If I have to do a chest pain or abdominal pain history/physical, check labs and x-rays, call and talk to someone, and give therapy, I sure as heck am going to make sure I ask a couple extra ROS questions to make sure I get that full level 5 payment. Those are the rules of the game, they'll change next year, but for now, that's what I'll do to get my money.

Better to see 2 less patients in a shift and have 5 patients coded at a higher level due to thorough documentation. Having level 5 patients downgraded is costly.

Documentation is for billing, medicolegal, and continuity of care. All that matters for continuity of care is the HPI (maybe), the relevant exam (maybe) the test results, the reasoning (maybe), and mostly, the plan. All that matters for medicolegal is the MDM, the vitals, and the plan. Once you take care of those two things, all that you have to add for billing is the social hx, the ROS, and the irrelevant exam points. That's not too onerous is it?
 
How are they changing?

What, in medicine, doesn't change? Especially from insurance companies whose job is to NOT pay us.

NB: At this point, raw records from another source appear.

Lemma max_loop (l : list Z) (a : Z) :
  a <= fold_left (fun maxId id => if id >? maxId then id else maxId) l a
  /\ Forall (fun k => k <= fold_left (fun maxId id => if id >? maxId then id else maxId) l a) l.
Proof.
  revert a. induction l as [|k l IH]; intros a; cbn [fold_left].
  - split; [lia | constructor].
  - destruct (IH (if k >? a then k else a)) as [H1 H2].
    destruct (Z.gtb_spec k a); (split; [lia | constructor; [lia | assumption]]).
Qed.

End MapLoops.

(* ================================================================== *)
(** *** The two scripts, operation by operation *)
(* ================================================================== *)

Section Simulation.

Lemma consistent_array (s : MapScript.Store) :
  keyed_by_id (MapScript.tasksMap s) ->
  unique_ids (to_array s) -> counter_above (to_array s) -> consistent s.
Proof.
  intros Hk Hu Ha. unfold consistent. rewrite (keys_are_ids _ Hk).
  split; [exact Hk|]. split; [exact Hu|]. now apply counter_above_ids in Ha.
Qed.

Lemma array_consistent (s : MapScript.Store) :
  consistent s -> unique_ids (to_array s) /\ counter_above (to_array s).
Proof.
  intros (Hk & Hd & Hb). rewrite (keys_are_ids _ Hk) in Hd, Hb.
  split; [exact Hd | now apply counter_above_ids].
Qed.

Lemma counter_is_new (s : MapScript.Store) :
  consistent s -> ~ In (MapScript.nextId s) (MapScript.Map_keys (MapScript.tasksMap s)).
Proof.
  intros (_ & _ & Hb) Hin. rewrite Forall_forall in Hb. specialize (Hb _ Hin). lia.
Qed.

Lemma addTask_simulates (name : string) (date : option string) (s : MapScript.Store) :
  consistent s ->
  to_array (fst (MapScript.addTask name date s)) = fst (addTask name date (to_array s))
  /\ snd (MapScript.addTask name date s) = snd (addTask name date (to_array s))
  /\ keyed_by_id (MapScript.tasksMap (fst (MapScript.addTask name date s))).
Proof.
  intros Hc. pose proof Hc as (Hk & _). unfold MapScript.addTask, addTask.
  destruct (negb (truthy (trim name))); [now repeat split|].
  destruct (negb (truthy_opt date)); [now repeat split|].
  destruct date as [d|]; [|now repeat split].
  cbn [fst snd id MapScript.tasksMap]. rewrite (Map_set_new _ _ _ (counter_is_new s Hc)).
  repeat split.
  - unfold to_array, MapScript.Map_values. cbn [MapScript.tasksMap MapScript.nextId].
    now rewrite map_app.
  - apply Forall_app. split; [exact Hk | now repeat constructor].
Qed.

Lemma toggleDone_simulates (taskId : Z) (s : MapScript.Store) :
  keyed_by_id (MapScript.tasksMap s) ->
  to_array (MapScript.toggleDone taskId s) = toggleDone taskId (to_array s)
  /\ keyed_by_id (MapScript.tasksMap (MapScript.toggleDone taskId s)).
Proof.
  intros Hk. unfold MapScript.toggleDone, toggleDone.
  rewrite (Map_get_find _ _ Hk). cbn [to_array tasks].
  destruct (find_task taskId _) as [task|] eqn:E; [|now split].
  unfold to_array. cbn [MapScript.tasksMap MapScript.nextId nextId].
  rewrite (Map_values_assign _ _ _ Hk). split; [reflexivity|].
  apply keyed_assign; [|exact Hk]. apply find_task_In in E. cbn. tauto.
Qed.

Lemma removeTask_simulates (taskId : Z) (confirmed : bool) (s : MapScript.Store) :
  keyed_by_id (MapScript.tasksMap s) ->
  to_array (MapScript.removeTask taskId confirmed s) = removeTask taskId confirmed (to_array s)
  /\ keyed_by_id (MapScript.tasksMap (MapScript.removeTask taskId confirmed s)).
Proof.
  intros Hk. unfold MapScript.removeTask, removeTask.
  destruct confirmed; [|now split].
  unfold to_array. cbn [MapScript.tasksMap MapScript.nextId tasks nextId].
  rewrite (Map_values_delete _ _ Hk). split; [reflexivity | now apply keyed_filter].
Qed.

Lemma editTask_simulates (taskId : Z) (newName newDate : option string)
      (s : MapScript.Store) :
  keyed_by_id (MapScript.tasksMap s) ->
  to_array (fst (MapScript.editTask taskId newName newDate s))
  = fst (editTask taskId newName newDate (to_array s))
  /\ snd (MapScript.editTask taskId newName newDate s)
     = snd (editTask taskId newName newDate (to_array s))
  /\ keyed_by_id (MapScript.tasksMap (fst (MapScript.editTask taskId newName newDate s))).
Proof.
  intros Hk. unfold MapScript.editTask, editTask.
  rewrite (Map_get_find _ _ Hk). cbn [to_array tasks].
  destruct (find_task taskId _) as [task|] eqn:E; [|now repeat split].
  destruct (editDate newDate (editName newName task)) as [task' al] eqn:E'.
  unfold to_array. cbn [fst snd MapScript.tasksMap MapScript.nextId nextId].
  rewrite (Map_values_assign _ _ _ Hk). repeat split.
  apply keyed_assign; [|exact Hk].
  change task' with (fst (task', al)). rewrite <- E', edited_id.
  apply find_task_In in E. tauto.
Qed.
(* ===== verification/_CoqProject ===== *)
-Q . S2P
Prelude.v
Closer.v
Io.v
LogId.v
Script.v
Stream.v
Cobs.v
Framing.v
Sealing.v
Outbound.v
Sender.v
Endpoint.v
Handshake.v
TransportClient.v
TransportServer.v
Connection.v
Memory.v
Message.v
Protobuf.v
Schema.v
Envelope.v
SchemaContent.v
SchemaCodec.v
Generator.v
WireProto.v
SchemaSource.v
Promise.v
Settling.v
Session.v
SessionInv.v
SessionPass.v
SessionMachine.v
SessionFixture.v
Conversation.v
ProtocolServer.v
ProtocolClient.v
ServerWire.v
EndToEnd.v
EndToEndClient.v
Handles.v
Worker.v
(* ===== verification/LogId.v ===== *)
(** * Labels of log lines ([lib.rs])

    The process-wide counter that labels sessions. Threads allocate in any order, each
    with one atomic addition, so a run of the process is the sequence of its
    allocations. *)

From S2P Require Import Prelude.
#[local] Open Scope Z_scope.

Module LogId.

(** [LogId] *)
Record LogId := MkLogId { number : Z }.

#[global] Instance LogId_eq_dec : EqDecision LogId.
Proof. solve_decision. Defined.

(** [LogId::default] *)
Definition default : LogId := MkLogId 0.

(** [AtomicU64::fetch_add] of one: the old value; the counter wraps. *)
Definition fetch_add_one : M Z Z := λ counter, Ret (counter, (counter + 1) mod 2 ^ 64).

(** [next_log_id]; the addition to the old value is a checked one. *)
Definition next_log_id : M Z LogId :=
  old ← fetch_add_one;
  label ← expect (checked_add u64_max old 1);
  mret (MkLogId label).

(** The allocations of a process, in the order of their additions. *)
Fixpoint allocations (n : nat) : M Z (list LogId) :=
  match n with
  | O => mret []
  | S n => label ← next_log_id; labels ← allocations n; mret (label :: labels)
  end.

Lemma allocations_from n counter :
  0 ≤ counter → counter + Z.of_nat n < 2 ^ 64 →
  allocations n counter
  = Ret (MkLogId <$> seqZ (counter + 1) (Z.of_nat n), counter + Z.of_nat n).
Proof.
  revert counter. induction n as [|n IH]; intros counter H0 Hn.
  { simpl. by rewrite Z.add_0_r. }
  cbn [allocations]. unfold mbind, M_bind, next_log_id, mbind, M_bind, fetch_add_one, expect.
  rewrite Z.mod_small by lia. unfold checked_add. rewrite decide_True by (unfold u64_max; lia).
  simpl. rewrite IH by lia. rewrite (seqZ_cons _ (Z.of_nat (S n))) by lia. rewrite fmap_cons.
  replace (Z.pred (Z.of_nat (S n))) with (Z.of_nat n) by lia.
  by replace (counter + Z.of_nat (S n)) with (counter + 1 + Z.of_nat n) by lia.
Qed.

(** The labels start from one and are distinct, so none is the default. *)
Lemma labels_distinct n :
  Z.of_nat n < 2 ^ 64 →
  ∃ labels, allocations n 0 = Ret (labels, Z.of_nat n) ∧ length labels = n
    ∧ NoDup labels ∧ default ∉ labels
    ∧ ∀ k, (k < n)%nat → labels !! k = Some (MkLogId (Z.of_nat k + 1)).
Proof.
  intros Hn. eexists. split; [by apply allocations_from|]. split_and!.
  - by rewrite length_fmap, length_seqZ, Nat2Z.id.
  - apply NoDup_fmap_2; [by intros ? ? [= ->]|apply NoDup_seqZ].
  - intros (x & [= <-] & Hx)%list_elem_of_fmap. apply elem_of_seqZ in Hx. lia.
  - intros k Hk. rewrite list_lookup_fmap, lookup_seqZ_lt by lia. simpl. do 2 f_equal. lia.
Qed.
End LogId.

The thing I object most to about documentation is it no longer has anything to do with relaying information to other doctors. It's all about billing.

Have y'all seen the output of the computer charts? They suck.

I'm now using MedHost. I went back and tried to decipher what happened at a prior ED visit and was lost. iBex is the same way.

These systems are built in recognition of the business reality of medicine. Unfortunately, in the process of allowing us to stay afloat financially, they kill any ability to relay information.

Sniff. I'm going to go feel sorry for myself now.